Required work — Even where a record seems odd, copy it exactly as it appears below.

Supplied records —
(** * Further properties *)

(** ** More on [find_edges] *)

Lemma for_each_inv {I St} (P : St -> Prop) (body : I -> St -> option St)
  idx s s' :
  (forall i t t', i ∈ idx -> P t -> body i t = Some t' -> P t') ->
  P s -> for_each body idx s = Some s' -> P s'.
Proof.
  revert s. induction idx as [|i idx IH]; intros s Hb Hs; simpl.
  - by intros [= <-].
  - destruct (body i s) as [t|] eqn:E; [|done]. apply IH.
    + intros j ? ? Hj. apply Hb. by right.
    + apply (Hb i s t); [by left|done..].
Qed.

Lemma for_each_fault {I St} (body : I -> St -> option St) idx i s :
  i ∈ idx -> (forall t, body i t = None) -> for_each body idx s = None.
Proof.
  intros Hi Hf. revert s. induction idx as [|j idx IH]; intros s; simpl.
  - by apply elem_of_nil in Hi.
  - apply elem_of_cons in Hi as [<-|Hi]; [by rewrite Hf|].
    destruct (body j s); [by apply IH|done].
Qed.

Lemma range_empty a b step : b <= a -> range a b step = [].
Proof. intros H. unfold range. by replace (Z.to_nat (b - a)) with 0%nat by lia. Qed.

Lemma push_if_zero_sound mask i e e' :
  Forall (fun k => zget mask k = Some 0) (iv_items e) ->
  push_if_zero mask i e = Some e' ->
  Forall (fun k => zget mask k = Some 0) (iv_items e').
Proof.
  intros He. unfold push_if_zero.
  destruct (zget mask i) as [m|] eqn:Hm; [|done]. simpl.
  destruct (Z.eqb_spec m 0) as [-> |_]; intros [= <-]; [|done].
  rewrite push_items. apply Forall_app. split; [done|]. by constructor.
Qed.

Lemma push_if_interior_edge_sound nx mask i e e' :
  Forall (fun k => zget mask k = Some 0) (iv_items e) ->
  push_if_interior_edge nx mask i e = Some e' ->
  Forall (fun k => zget mask k = Some 0) (iv_items e').
Proof.
  intros He. unfold push_if_interior_edge.
  destruct (zget mask i) as [m|] eqn:Hm; [|done]. simpl.
  destruct (Z.eqb_spec m 0) as [-> |_]; simpl; [|by intros [= <-]].
  assert (Hp : Forall (fun k => zget mask k = Some 0) (iv_items (push e i))).
  { rewrite push_items. apply Forall_app. split; [done|]. by constructor. }
  destruct (zget mask (i - 1)) as [a|]; [|done]. simpl.
  destruct (negb (a =? 0)); [by intros [= <-]|].
  destruct (zget mask (i + 1)) as [b|]; [|done]. simpl.
  destruct (negb (b =? 0)); [by intros [= <-]|].
  destruct (zget mask (i - nx)) as [c|]; [|done]. simpl.
  destruct (negb (c =? 0)); [by intros [= <-]|].
  destruct (zget mask (i + nx)) as [d|]; [|done]. simpl.
  destruct (negb (d =? 0)); by intros [= <-].
Qed.

Lemma find_edges_sound ny nx mask edges :
  find_edges ny nx mask = Some edges ->
  Forall (fun i => zget mask i = Some 0) edges.
Proof.
  unfold find_edges. cbv zeta.
  set (P := fun e : ivec => Forall (fun k => zget mask k = Some 0) (iv_items e)).
  assert (Hscan : forall idx e e', P e ->
            for_each (push_if_zero mask) idx e = Some e' -> P e').
  { intros idx e e' He. apply for_each_inv; [|done].
    intros i t t' _. apply push_if_zero_sound. }
  destruct (for_each _ (range 0 nx 1) _) as [e1|] eqn:E1; [|done].
  cbn [mbind option_bind].
  destruct (for_each _ (range ((ny - 1) * nx) _ 1) _) as [e2|] eqn:E2; [|done].
  cbn [mbind option_bind].
  destruct (for_each _ (range nx _ nx) _) as [e3|] eqn:E3; [|done].
  cbn [mbind option_bind].
  destruct (for_each _ (range (nx - 1) _ nx) _) as [e4|] eqn:E4; [|done].
  cbn [mbind option_bind].
  destruct (for_each _ (range 1 (ny - 1) 1) _) as [e5|] eqn:E5; [|done].
  cbn [mbind option_bind]. intros [= <-].
  assert (P (IVec 256 [])) as H0 by constructor.
  pose proof (Hscan _ _ _ H0 E1) as H1. pose proof (Hscan _ _ _ H1 E2) as H2.
  pose proof (Hscan _ _ _ H2 E3) as H3. pose proof (Hscan _ _ _ H3 E4) as H4.
  change (P e5). revert E5. apply (for_each_inv P); [|done].
  intros y t t' _ Ht. apply (for_each_inv P); [|done].
  intros x u u' _. apply push_if_interior_edge_sound.
Qed.

(** On a grid with at least as many rows as columns whose mask has its
    [ny * nx] pixels, no loop of [find_edges] reads outside the mask: the
    call returns. *)
Lemma find_edges_returns ny nx mask :
  1 <= nx <= ny -> Z.of_nat (length mask) = ny * nx ->
  exists edges, find_edges ny nx mask = Some edges.
Proof.
  intros Hn Hlen. unfold find_edges. cbv zeta.
  destruct (scan_zero_items mask (range 0 nx 1) (IVec 256 []))
    as (e1 & -> & _); [intros i Hi%range1_elem; nia|].
  cbn [mbind option_bind].
  destruct (scan_zero_items mask (range ((ny - 1) * nx) (nx * nx) 1) e1)
    as (e2 & -> & _); [intros i Hi%range1_elem; nia|].
  cbn [mbind option_bind].
  destruct (scan_zero_items mask (range nx (ny * nx) nx) e2)
    as (e3 & -> & _); [intros i Hi%range_bounds; lia|].
  cbn [mbind option_bind].
  destruct (scan_zero_items mask (range (nx - 1) (ny * nx) nx) e3)
    as (e4 & -> & _); [intros i Hi%range_bounds; lia|].
  cbn [mbind option_bind].
  destruct (scan_interior_items nx mask (range 1 (ny - 1) 1)
              (range 1 (nx - 1) 1) e4)
    as (e5 & -> & _); [lia|intros y x Hy%range1_elem Hx%range1_elem; nia|].
  by eexists.
Qed.

(** X2. On a grid with at least as many rows as columns whose mask has
    its [ny * nx] pixels, [find_edges] returns, and every index it returns
    is the index of a pixel of the grid where the mask is 0. *)
Theorem find_edges_lists_zero_pixels ny nx mask :
  1 <= nx <= ny -> Z.of_nat (length mask) = ny * nx ->
  exists edges, find_edges ny nx mask = Some edges
    /\ Forall (fun i => 0 <= i < ny * nx /\ zget mask i = Some 0) edges.
Proof.
  intros Hn Hlen.
  destruct (find_edges_returns ny nx mask Hn Hlen) as [edges Hrun].
  exists edges. split; [done|].
  eapply list.Forall_impl; [exact (find_edges_sound _ _ _ _ Hrun)|].
  intros i Hi. cbv beta in *. split; [|done].
  apply zget_bounds in Hi. lia.
Qed.

Lemma find_edges_lists_zero_pixels_witness :
  exists edges, find_edges 3 2 [1; 0; 0; 1; 1; 0] = Some edges
    /\ Forall (fun i => 0 <= i < 3 * 2 /\ zget [1; 0; 0; 1; 1; 0] i = Some 0)
         edges.
Proof. apply find_edges_lists_zero_pixels; [lia|reflexivity]. Defined.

Exercise solution —
(** * Further properties *)

(** ** More on [find_edges] *)

Lemma for_each_inv {I St} (P : St -> Prop) (body : I -> St -> option St)
  idx s s' :
  (forall i t t', i ∈ idx -> P t -> body i t = Some t' -> P t') ->
  P s -> for_each body idx s = Some s' -> P s'.
Proof.
  revert s. induction idx as [|i idx IH]; intros s Hb Hs; simpl.
  - by intros [= <-].
  - destruct (body i s) as [t|] eqn:E; [|done]. apply IH.
    + intros j ? ? Hj. apply Hb. by right.
    + apply (Hb i s t); [by left|done..].
Qed.

Lemma for_each_fault {I St} (body : I -> St -> option St) idx i s :
  i ∈ idx -> (forall t, body i t = None) -> for_each body idx s = None.
Proof.
  intros Hi Hf. revert s. induction idx as [|j idx IH]; intros s; simpl.
  - by apply elem_of_nil in Hi.
  - apply elem_of_cons in Hi as [<-|Hi]; [by rewrite Hf|].
    destruct (body j s); [by apply IH|done].
Qed.

Lemma range_empty a b step : b <= a -> range a b step = [].
Proof. intros H. unfold range. by replace (Z.to_nat (b - a)) with 0%nat by lia. Qed.

Lemma push_if_zero_sound mask i e e' :
  Forall (fun k => zget mask k = Some 0) (iv_items e) ->
  push_if_zero mask i e = Some e' ->
  Forall (fun k => zget mask k = Some 0) (iv_items e').
Proof.
  intros He. unfold push_if_zero.
  destruct (zget mask i) as [m|] eqn:Hm; [|done]. simpl.
  destruct (Z.eqb_spec m 0) as [-> |_]; intros [= <-]; [|done].
  rewrite push_items. apply Forall_app. split; [done|]. by constructor.
Qed.

Lemma push_if_interior_edge_sound nx mask i e e' :
  Forall (fun k => zget mask k = Some 0) (iv_items e) ->
  push_if_interior_edge nx mask i e = Some e' ->
  Forall (fun k => zget mask k = Some 0) (iv_items e').
Proof.
  intros He. unfold push_if_interior_edge.
  destruct (zget mask i) as [m|] eqn:Hm; [|done]. simpl.
  destruct (Z.eqb_spec m 0) as [-> |_]; simpl; [|by intros [= <-]].
  assert (Hp : Forall (fun k => zget mask k = Some 0) (iv_items (push e i))).
  { rewrite push_items. apply Forall_app. split; [done|]. by constructor. }
  destruct (zget mask (i - 1)) as [a|]; [|done]. simpl.
  destruct (negb (a =? 0)); [by intros [= <-]|].
  destruct (zget mask (i + 1)) as [b|]; [|done]. simpl.
  destruct (negb (b =? 0)); [by intros [= <-]|].
  destruct (zget mask (i - nx)) as [c|]; [|done]. simpl.
  destruct (negb (c =? 0)); [by intros [= <-]|].
  destruct (zget mask (i + nx)) as [d|]; [|done]. simpl.
  destruct (negb (d =? 0)); by intros [= <-].
Qed.

Lemma find_edges_sound ny nx mask edges :
  find_edges ny nx mask = Some edges ->
  Forall (fun i => zget mask i = Some 0) edges.
Proof.
  unfold find_edges. cbv zeta.
  set (P := fun e : ivec => Forall (fun k => zget mask k = Some 0) (iv_items e)).
  assert (Hscan : forall idx e e', P e ->
            for_each (push_if_zero mask) idx e = Some e' -> P e').
  { intros idx e e' He. apply for_each_inv; [|done].
    intros i t t' _. apply push_if_zero_sound. }
  destruct (for_each _ (range 0 nx 1) _) as [e1|] eqn:E1; [|done].
  cbn [mbind option_bind].
  destruct (for_each _ (range ((ny - 1) * nx) _ 1) _) as [e2|] eqn:E2; [|done].
  cbn [mbind option_bind].
  destruct (for_each _ (range nx _ nx) _) as [e3|] eqn:E3; [|done].
  cbn [mbind option_bind].
  destruct (for_each _ (range (nx - 1) _ nx) _) as [e4|] eqn:E4; [|done].
  cbn [mbind option_bind].
  destruct (for_each _ (range 1 (ny - 1) 1) _) as [e5|] eqn:E5; [|done].
  cbn [mbind option_bind]. intros [= <-].
  assert (P (IVec 256 [])) as H0 by constructor.
  pose proof (Hscan _ _ _ H0 E1) as H1. pose proof (Hscan _ _ _ H1 E2) as H2.
  pose proof (Hscan _ _ _ H2 E3) as H3. pose proof (Hscan _ _ _ H3 E4) as H4.
  change (P e5). revert E5. apply (for_each_inv P); [|done].
  intros y t t' _ Ht. apply (for_each_inv P); [|done].
  intros x u u' _. apply push_if_interior_edge_sound.
Qed.

(** On a grid with at least as many rows as columns whose mask has its
    [ny * nx] pixels, no loop of [find_edges] reads outside the mask: the
    call returns. *)
Lemma find_edges_returns ny nx mask :
  1 <= nx <= ny -> Z.of_nat (length mask) = ny * nx ->
  exists edges, find_edges ny nx mask = Some edges.
Proof.
  intros Hn Hlen. unfold find_edges. cbv zeta.
  destruct (scan_zero_items mask (range 0 nx 1) (IVec 256 []))
    as (e1 & -> & _); [intros i Hi%range1_elem; nia|].
  cbn [mbind option_bind].
  destruct (scan_zero_items mask (range ((ny - 1) * nx) (nx * nx) 1) e1)
    as (e2 & -> & _); [intros i Hi%range1_elem; nia|].
  cbn [mbind option_bind].
  destruct (scan_zero_items mask (range nx (ny * nx) nx) e2)
    as (e3 & -> & _); [intros i Hi%range_bounds; lia|].
  cbn [mbind option_bind].
  destruct (scan_zero_items mask (range (nx - 1) (ny * nx) nx) e3)
    as (e4 & -> & _); [intros i Hi%range_bounds; lia|].
  cbn [mbind option_bind].
  destruct (scan_interior_items nx mask (range 1 (ny - 1) 1)
              (range 1 (nx - 1) 1) e4)
    as (e5 & -> & _); [lia|intros y x Hy%range1_elem Hx%range1_elem; nia|].
  by eexists.
Qed.

(** X2. On a grid with at least as many rows as columns whose mask has
    its [ny * nx] pixels, [find_edges] returns, and every index it returns
    is the index of a pixel of the grid where the mask is 0. *)
Theorem find_edges_lists_zero_pixels ny nx mask :
  1 <= nx <= ny -> Z.of_nat (length mask) = ny * nx ->
  exists edges, find_edges ny nx mask = Some edges
    /\ Forall (fun i => 0 <= i < ny * nx /\ zget mask i = Some 0) edges.
Proof.
  intros Hn Hlen.
  destruct (find_edges_returns ny nx mask Hn Hlen) as [edges Hrun].
  exists edges. split; [done|].
  eapply list.Forall_impl; [exact (find_edges_sound _ _ _ _ Hrun)|].
  intros i Hi. cbv beta in *. split; [|done].
  apply zget_bounds in Hi. lia.
Qed.

Lemma find_edges_lists_zero_pixels_witness :
  exists edges, find_edges 3 2 [1; 0; 0; 1; 1; 0] = Some edges
    /\ Forall (fun i => 0 <= i < 3 * 2 /\ zget [1; 0; 0; 1; 1; 0] i = Some 0)
         edges.
Proof. apply find_edges_lists_zero_pixels; [lia|reflexivity]. Defined.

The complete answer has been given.